== Supplied records

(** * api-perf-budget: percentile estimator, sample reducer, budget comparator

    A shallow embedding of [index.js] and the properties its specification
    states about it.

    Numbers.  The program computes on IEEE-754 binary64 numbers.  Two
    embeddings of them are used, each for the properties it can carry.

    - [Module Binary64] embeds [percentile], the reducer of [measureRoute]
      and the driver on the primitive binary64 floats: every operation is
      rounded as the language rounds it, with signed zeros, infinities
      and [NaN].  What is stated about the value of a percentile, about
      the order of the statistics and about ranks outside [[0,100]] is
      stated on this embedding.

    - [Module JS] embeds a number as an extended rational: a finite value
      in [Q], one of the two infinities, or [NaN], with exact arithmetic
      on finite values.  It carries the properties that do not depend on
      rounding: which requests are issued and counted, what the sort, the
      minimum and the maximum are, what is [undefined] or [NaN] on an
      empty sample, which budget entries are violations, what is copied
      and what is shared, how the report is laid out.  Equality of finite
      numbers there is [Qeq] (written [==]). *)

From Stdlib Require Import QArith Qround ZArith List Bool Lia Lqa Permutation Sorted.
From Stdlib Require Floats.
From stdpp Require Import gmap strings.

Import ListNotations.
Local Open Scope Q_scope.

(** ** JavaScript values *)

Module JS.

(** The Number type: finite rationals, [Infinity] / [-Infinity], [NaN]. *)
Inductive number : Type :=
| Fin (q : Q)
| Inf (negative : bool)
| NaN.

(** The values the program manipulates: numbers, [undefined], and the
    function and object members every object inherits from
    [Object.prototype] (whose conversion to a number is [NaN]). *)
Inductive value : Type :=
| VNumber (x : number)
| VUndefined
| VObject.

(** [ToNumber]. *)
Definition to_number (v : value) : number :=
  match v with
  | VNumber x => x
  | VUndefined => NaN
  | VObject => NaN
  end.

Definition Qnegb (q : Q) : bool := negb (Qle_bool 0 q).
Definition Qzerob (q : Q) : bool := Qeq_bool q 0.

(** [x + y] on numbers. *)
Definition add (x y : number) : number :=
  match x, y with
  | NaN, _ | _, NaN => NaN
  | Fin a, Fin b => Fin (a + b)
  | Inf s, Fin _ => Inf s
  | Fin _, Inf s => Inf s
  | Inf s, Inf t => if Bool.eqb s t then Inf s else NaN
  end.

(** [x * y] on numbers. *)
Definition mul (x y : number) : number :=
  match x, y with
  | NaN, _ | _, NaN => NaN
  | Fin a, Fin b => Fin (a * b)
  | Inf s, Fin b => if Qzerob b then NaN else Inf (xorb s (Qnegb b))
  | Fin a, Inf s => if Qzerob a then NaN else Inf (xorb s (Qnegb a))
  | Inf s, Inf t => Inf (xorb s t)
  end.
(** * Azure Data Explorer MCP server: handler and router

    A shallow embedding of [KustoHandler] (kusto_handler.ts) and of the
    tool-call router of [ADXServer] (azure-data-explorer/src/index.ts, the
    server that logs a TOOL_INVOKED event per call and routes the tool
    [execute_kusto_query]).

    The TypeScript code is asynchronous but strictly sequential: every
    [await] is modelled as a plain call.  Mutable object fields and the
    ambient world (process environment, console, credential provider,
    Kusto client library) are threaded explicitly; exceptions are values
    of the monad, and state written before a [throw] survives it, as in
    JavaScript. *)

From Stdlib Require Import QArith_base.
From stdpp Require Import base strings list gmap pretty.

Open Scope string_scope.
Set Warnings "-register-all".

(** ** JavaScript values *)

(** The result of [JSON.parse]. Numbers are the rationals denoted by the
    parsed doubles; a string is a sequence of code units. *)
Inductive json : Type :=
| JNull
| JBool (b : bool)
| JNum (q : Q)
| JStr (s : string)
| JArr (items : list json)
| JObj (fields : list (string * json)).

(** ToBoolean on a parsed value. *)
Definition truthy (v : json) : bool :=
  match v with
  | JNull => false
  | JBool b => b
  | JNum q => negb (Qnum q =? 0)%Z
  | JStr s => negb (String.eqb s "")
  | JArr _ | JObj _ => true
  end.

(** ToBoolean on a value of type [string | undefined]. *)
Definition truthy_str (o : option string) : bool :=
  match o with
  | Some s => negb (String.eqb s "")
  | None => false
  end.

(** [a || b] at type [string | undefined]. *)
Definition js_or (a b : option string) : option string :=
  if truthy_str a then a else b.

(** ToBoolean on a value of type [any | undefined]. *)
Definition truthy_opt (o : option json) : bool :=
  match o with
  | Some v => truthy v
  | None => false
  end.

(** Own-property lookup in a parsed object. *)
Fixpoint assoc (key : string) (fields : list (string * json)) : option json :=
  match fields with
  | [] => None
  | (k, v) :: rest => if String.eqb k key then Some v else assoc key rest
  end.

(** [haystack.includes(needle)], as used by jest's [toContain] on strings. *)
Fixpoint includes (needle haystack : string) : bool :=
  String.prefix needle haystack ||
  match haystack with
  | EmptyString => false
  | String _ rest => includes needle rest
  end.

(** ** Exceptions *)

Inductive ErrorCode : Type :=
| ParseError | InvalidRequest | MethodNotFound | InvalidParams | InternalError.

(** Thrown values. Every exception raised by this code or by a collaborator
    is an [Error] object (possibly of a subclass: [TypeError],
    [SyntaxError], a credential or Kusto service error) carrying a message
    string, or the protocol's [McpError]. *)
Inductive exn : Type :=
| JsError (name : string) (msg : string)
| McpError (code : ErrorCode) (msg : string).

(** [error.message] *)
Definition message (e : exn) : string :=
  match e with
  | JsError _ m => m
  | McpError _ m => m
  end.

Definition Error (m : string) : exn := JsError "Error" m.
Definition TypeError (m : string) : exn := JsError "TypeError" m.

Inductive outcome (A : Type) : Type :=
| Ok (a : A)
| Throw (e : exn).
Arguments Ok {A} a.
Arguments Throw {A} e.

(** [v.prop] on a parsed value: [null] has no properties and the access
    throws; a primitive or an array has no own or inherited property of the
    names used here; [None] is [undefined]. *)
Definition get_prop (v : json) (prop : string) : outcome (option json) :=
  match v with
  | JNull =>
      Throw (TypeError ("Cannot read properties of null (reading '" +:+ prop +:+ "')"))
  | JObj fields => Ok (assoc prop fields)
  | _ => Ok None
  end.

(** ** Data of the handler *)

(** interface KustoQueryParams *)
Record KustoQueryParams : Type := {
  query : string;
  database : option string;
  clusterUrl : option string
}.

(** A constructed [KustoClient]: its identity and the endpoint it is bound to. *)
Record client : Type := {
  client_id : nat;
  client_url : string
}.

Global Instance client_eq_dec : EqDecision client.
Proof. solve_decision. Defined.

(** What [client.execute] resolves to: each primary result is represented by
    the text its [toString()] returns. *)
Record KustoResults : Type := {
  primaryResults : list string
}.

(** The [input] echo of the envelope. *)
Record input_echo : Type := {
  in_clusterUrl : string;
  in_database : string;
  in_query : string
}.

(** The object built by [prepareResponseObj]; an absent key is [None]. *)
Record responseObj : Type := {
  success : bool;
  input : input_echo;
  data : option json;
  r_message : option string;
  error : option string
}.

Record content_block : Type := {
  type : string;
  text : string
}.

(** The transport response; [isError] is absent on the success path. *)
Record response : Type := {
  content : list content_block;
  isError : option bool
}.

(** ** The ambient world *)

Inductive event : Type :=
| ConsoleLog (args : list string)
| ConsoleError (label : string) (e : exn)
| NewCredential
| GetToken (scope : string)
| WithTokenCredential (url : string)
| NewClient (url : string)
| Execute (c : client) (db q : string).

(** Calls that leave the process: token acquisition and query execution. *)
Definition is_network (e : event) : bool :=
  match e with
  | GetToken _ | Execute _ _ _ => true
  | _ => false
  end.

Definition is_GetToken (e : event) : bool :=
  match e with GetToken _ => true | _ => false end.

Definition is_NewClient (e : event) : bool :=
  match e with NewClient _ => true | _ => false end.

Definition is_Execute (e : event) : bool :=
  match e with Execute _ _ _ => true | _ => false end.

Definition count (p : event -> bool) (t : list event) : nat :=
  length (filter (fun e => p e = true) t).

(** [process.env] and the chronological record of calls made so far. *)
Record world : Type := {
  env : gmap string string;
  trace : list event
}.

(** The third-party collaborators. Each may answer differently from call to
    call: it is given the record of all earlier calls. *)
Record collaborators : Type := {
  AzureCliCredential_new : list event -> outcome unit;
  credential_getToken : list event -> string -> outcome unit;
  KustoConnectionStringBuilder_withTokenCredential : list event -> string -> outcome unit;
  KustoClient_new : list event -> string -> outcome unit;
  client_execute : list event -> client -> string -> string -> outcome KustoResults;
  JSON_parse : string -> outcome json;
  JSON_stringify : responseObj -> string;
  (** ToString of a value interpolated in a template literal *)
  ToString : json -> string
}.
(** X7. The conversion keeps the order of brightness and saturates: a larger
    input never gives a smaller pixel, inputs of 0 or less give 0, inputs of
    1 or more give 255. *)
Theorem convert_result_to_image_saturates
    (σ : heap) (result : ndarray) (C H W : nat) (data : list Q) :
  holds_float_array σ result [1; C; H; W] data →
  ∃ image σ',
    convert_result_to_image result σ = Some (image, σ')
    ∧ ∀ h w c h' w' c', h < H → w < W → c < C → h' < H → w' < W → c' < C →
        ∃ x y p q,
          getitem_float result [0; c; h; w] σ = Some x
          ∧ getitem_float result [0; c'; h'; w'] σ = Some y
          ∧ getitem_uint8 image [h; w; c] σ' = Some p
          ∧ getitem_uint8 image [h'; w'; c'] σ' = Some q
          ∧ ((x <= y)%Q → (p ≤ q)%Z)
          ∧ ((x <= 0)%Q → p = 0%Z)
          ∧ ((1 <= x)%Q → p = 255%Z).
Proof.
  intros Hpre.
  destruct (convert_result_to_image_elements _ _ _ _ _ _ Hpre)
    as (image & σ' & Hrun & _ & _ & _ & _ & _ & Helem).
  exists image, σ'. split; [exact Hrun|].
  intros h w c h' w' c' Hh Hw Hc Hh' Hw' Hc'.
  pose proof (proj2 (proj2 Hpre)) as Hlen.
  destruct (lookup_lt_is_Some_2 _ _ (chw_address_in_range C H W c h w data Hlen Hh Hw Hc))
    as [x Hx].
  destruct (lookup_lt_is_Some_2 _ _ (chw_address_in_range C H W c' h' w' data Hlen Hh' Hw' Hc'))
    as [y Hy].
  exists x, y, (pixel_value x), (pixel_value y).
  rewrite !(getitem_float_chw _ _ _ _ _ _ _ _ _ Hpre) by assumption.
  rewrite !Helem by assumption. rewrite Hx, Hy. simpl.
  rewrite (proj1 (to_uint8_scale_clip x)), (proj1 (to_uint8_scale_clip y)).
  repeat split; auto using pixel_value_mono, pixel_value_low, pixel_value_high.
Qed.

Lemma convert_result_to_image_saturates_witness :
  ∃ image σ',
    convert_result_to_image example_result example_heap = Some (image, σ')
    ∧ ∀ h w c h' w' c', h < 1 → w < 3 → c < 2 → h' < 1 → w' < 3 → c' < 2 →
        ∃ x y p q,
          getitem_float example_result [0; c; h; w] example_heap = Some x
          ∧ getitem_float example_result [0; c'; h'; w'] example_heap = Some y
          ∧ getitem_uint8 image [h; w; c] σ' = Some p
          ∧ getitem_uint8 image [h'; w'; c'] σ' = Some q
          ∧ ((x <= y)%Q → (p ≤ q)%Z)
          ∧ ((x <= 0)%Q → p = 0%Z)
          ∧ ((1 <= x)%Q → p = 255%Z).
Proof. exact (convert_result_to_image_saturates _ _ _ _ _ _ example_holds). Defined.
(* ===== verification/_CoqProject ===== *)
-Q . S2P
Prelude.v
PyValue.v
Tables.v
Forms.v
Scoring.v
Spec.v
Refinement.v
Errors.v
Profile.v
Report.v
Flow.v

====
== Supplied records

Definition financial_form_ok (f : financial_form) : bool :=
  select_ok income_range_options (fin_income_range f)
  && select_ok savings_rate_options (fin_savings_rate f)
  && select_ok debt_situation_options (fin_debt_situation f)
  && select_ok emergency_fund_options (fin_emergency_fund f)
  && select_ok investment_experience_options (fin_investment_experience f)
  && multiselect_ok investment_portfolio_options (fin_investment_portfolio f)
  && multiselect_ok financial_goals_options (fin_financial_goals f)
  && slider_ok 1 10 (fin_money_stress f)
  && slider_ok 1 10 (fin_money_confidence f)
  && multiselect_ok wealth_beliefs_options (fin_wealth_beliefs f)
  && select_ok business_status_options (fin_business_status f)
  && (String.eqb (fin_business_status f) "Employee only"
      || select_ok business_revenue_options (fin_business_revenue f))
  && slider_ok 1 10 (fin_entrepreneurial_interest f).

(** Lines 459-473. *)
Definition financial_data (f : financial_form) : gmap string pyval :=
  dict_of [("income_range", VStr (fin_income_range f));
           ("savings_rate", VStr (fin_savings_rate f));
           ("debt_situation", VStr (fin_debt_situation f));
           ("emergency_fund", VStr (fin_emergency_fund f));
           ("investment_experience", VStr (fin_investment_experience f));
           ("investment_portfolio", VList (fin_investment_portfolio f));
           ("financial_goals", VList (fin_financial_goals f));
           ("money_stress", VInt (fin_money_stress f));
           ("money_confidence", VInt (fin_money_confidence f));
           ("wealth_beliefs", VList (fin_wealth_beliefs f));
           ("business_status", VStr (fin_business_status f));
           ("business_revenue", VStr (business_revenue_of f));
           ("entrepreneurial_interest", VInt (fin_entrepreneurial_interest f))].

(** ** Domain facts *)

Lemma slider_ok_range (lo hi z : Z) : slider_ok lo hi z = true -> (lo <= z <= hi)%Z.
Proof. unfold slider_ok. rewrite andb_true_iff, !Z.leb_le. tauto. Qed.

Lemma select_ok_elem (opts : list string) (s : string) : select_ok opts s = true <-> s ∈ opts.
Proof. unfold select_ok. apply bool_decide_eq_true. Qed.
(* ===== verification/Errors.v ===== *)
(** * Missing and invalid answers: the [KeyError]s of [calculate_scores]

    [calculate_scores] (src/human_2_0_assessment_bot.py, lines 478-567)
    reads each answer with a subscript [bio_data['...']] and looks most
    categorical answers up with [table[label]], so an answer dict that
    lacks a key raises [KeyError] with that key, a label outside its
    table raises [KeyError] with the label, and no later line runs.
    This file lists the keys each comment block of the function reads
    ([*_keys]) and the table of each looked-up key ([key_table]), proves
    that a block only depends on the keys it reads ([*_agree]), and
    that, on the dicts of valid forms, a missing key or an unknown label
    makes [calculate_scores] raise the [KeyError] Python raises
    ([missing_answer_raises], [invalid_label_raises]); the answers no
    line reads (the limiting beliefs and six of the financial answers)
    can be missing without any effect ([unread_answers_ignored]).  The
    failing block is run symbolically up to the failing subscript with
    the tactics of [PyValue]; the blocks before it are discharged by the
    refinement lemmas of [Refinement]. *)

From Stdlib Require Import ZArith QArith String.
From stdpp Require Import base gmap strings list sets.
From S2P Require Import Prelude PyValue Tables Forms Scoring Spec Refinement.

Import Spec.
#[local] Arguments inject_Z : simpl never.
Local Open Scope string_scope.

====
== Supplied records

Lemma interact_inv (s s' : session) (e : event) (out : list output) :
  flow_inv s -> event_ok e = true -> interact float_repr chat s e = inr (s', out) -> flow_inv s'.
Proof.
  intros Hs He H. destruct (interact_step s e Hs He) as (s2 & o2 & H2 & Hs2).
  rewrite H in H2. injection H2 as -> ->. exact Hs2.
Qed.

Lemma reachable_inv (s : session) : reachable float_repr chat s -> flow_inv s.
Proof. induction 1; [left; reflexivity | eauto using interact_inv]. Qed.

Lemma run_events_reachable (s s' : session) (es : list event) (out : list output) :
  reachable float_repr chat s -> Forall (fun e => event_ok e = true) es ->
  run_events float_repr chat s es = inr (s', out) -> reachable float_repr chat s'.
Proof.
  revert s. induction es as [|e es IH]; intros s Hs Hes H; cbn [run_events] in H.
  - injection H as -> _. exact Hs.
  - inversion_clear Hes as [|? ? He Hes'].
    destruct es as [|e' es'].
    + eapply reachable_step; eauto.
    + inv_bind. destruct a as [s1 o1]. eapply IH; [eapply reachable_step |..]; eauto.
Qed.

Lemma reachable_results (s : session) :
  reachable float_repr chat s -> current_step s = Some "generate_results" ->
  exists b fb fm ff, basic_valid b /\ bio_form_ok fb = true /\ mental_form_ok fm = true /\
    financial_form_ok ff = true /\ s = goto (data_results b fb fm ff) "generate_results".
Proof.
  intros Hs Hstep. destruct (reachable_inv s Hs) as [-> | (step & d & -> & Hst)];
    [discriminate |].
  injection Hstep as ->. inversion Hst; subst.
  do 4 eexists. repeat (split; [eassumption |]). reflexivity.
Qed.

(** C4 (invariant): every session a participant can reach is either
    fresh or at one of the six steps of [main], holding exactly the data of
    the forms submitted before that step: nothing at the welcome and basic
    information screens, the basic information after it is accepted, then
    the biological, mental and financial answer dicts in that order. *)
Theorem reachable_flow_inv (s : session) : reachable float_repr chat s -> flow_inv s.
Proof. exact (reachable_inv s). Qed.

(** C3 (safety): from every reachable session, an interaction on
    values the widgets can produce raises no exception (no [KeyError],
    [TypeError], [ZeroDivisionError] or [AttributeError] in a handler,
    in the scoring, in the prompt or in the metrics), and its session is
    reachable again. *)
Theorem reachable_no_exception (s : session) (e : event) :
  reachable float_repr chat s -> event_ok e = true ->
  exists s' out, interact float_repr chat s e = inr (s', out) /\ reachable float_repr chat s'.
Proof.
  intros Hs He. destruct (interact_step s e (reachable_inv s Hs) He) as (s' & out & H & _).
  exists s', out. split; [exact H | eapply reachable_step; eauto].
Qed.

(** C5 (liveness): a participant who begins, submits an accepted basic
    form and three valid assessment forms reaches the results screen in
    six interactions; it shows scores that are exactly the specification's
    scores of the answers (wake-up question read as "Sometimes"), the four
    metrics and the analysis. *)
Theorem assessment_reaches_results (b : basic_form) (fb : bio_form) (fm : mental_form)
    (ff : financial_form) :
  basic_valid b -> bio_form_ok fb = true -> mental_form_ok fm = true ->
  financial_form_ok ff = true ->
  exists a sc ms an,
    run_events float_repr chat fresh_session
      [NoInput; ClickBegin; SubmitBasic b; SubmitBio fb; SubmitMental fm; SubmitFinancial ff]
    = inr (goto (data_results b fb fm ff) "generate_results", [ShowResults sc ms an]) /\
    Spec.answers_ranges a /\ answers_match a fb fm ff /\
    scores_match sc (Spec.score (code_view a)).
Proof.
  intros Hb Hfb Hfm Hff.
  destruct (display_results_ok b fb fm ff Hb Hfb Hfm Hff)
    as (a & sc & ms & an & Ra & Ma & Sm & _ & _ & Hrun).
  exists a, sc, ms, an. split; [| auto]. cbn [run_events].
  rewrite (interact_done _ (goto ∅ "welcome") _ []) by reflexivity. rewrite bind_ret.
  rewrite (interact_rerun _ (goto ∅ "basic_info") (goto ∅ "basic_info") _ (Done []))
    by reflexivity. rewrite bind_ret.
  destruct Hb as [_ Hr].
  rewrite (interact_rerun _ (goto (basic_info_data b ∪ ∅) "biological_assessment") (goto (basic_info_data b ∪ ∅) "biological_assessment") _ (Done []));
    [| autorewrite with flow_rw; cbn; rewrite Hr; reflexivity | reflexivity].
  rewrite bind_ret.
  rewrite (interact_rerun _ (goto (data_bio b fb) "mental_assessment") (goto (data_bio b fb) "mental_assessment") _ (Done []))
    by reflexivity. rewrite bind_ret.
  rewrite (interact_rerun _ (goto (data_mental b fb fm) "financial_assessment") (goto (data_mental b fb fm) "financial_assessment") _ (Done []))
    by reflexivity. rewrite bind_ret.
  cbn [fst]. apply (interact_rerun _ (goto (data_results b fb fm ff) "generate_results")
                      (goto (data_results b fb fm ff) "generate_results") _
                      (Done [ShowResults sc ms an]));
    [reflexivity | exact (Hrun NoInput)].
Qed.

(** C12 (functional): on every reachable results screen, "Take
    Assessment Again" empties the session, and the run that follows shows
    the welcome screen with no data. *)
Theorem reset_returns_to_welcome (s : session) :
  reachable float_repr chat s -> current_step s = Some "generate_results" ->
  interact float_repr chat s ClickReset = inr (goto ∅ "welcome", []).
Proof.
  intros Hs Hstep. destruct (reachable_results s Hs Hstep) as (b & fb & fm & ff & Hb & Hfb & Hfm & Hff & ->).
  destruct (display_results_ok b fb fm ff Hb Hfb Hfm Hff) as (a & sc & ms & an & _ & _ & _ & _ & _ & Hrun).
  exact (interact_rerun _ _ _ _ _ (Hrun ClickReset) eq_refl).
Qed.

====

What is expected: From the material above, set down exactly the lines starting at the one with "Theorem reachable_flow_inv (s" and ending at the one with "six interactions; it", end lines included.

Result of the task:
Theorem reachable_flow_inv (s : session) : reachable float_repr chat s -> flow_inv s.
Proof. exact (reachable_inv s). Qed.

(** C3 (safety): from every reachable session, an interaction on
    values the widgets can produce raises no exception (no [KeyError],
    [TypeError], [ZeroDivisionError] or [AttributeError] in a handler,
    in the scoring, in the prompt or in the metrics), and its session is
    reachable again. *)
Theorem reachable_no_exception (s : session) (e : event) :
  reachable float_repr chat s -> event_ok e = true ->
  exists s' out, interact float_repr chat s e = inr (s', out) /\ reachable float_repr chat s'.
Proof.
  intros Hs He. destruct (interact_step s e (reachable_inv s Hs) He) as (s' & out & H & _).
  exists s', out. split; [exact H | eapply reachable_step; eauto].
Qed.

(** C5 (liveness): a participant who begins, submits an accepted basic
    form and three valid assessment forms reaches the results screen in
    six interactions; it shows scores that are exactly the specification's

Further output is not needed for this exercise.